# What is expected:
Select, from the data, each line where "whose" occurs.

┌─ Data to use

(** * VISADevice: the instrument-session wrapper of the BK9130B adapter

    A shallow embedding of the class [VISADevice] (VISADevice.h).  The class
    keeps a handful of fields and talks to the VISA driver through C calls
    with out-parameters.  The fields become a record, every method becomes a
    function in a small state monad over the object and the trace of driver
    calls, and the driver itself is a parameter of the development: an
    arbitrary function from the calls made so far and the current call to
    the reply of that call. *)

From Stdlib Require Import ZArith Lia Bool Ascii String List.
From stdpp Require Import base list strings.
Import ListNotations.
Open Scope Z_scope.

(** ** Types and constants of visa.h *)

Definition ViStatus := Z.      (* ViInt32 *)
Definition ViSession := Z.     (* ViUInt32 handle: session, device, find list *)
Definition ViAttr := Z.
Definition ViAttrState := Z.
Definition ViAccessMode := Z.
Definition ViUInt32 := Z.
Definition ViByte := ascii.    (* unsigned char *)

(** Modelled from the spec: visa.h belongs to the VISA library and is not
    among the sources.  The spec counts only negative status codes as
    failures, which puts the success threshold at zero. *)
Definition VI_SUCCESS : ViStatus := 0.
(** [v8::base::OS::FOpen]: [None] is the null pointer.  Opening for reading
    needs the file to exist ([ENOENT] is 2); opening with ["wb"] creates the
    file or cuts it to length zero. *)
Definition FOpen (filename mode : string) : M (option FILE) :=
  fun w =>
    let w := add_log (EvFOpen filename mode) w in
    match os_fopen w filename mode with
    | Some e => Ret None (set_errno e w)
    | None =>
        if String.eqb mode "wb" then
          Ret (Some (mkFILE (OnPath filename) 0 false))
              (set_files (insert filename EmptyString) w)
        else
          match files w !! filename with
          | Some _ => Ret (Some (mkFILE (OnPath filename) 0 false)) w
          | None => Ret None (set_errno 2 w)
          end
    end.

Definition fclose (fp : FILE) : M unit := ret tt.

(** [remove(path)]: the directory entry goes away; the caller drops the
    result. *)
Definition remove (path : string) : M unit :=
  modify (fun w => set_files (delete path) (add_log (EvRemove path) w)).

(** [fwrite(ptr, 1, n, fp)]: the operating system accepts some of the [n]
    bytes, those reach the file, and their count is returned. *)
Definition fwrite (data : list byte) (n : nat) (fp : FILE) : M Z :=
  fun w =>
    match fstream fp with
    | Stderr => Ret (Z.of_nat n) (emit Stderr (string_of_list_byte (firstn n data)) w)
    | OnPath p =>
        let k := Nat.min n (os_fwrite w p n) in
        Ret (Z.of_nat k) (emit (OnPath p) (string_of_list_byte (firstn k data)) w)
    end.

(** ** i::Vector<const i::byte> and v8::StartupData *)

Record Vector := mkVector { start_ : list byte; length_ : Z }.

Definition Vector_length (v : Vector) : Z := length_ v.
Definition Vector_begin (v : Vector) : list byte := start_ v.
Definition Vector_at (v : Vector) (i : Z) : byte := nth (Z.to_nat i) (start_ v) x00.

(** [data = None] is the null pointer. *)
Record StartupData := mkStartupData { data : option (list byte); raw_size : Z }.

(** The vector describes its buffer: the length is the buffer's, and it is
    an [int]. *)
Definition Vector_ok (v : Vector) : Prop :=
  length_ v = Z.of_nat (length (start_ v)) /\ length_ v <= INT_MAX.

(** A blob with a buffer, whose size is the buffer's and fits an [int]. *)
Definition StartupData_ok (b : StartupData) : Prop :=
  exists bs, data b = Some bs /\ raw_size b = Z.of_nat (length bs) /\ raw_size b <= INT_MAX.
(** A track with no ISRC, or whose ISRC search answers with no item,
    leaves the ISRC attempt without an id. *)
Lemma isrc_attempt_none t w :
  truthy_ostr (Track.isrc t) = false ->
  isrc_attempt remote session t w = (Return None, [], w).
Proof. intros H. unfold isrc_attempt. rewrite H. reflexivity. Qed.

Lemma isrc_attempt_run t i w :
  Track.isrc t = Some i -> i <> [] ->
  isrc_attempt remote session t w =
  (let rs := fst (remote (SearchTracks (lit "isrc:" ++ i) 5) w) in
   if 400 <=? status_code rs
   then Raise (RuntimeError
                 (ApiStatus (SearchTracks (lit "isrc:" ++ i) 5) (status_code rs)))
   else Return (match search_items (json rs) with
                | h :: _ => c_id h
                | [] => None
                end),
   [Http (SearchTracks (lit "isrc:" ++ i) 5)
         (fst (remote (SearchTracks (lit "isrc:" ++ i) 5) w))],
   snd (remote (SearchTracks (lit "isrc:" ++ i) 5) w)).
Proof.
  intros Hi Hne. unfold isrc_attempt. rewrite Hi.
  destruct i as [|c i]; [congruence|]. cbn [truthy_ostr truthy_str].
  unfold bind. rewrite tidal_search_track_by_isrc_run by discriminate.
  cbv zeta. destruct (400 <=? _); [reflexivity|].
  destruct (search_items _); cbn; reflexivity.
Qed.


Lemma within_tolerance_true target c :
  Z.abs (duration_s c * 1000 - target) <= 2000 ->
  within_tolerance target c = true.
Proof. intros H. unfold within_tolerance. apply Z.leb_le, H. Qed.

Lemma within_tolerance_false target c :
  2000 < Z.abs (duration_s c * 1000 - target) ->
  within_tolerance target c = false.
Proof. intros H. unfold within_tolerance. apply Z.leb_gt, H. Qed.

└─

# Written solution:
(** A blob with a buffer, whose size is the buffer's and fits an [int]. *)
(** A track with no ISRC, or whose ISRC search answers with no item,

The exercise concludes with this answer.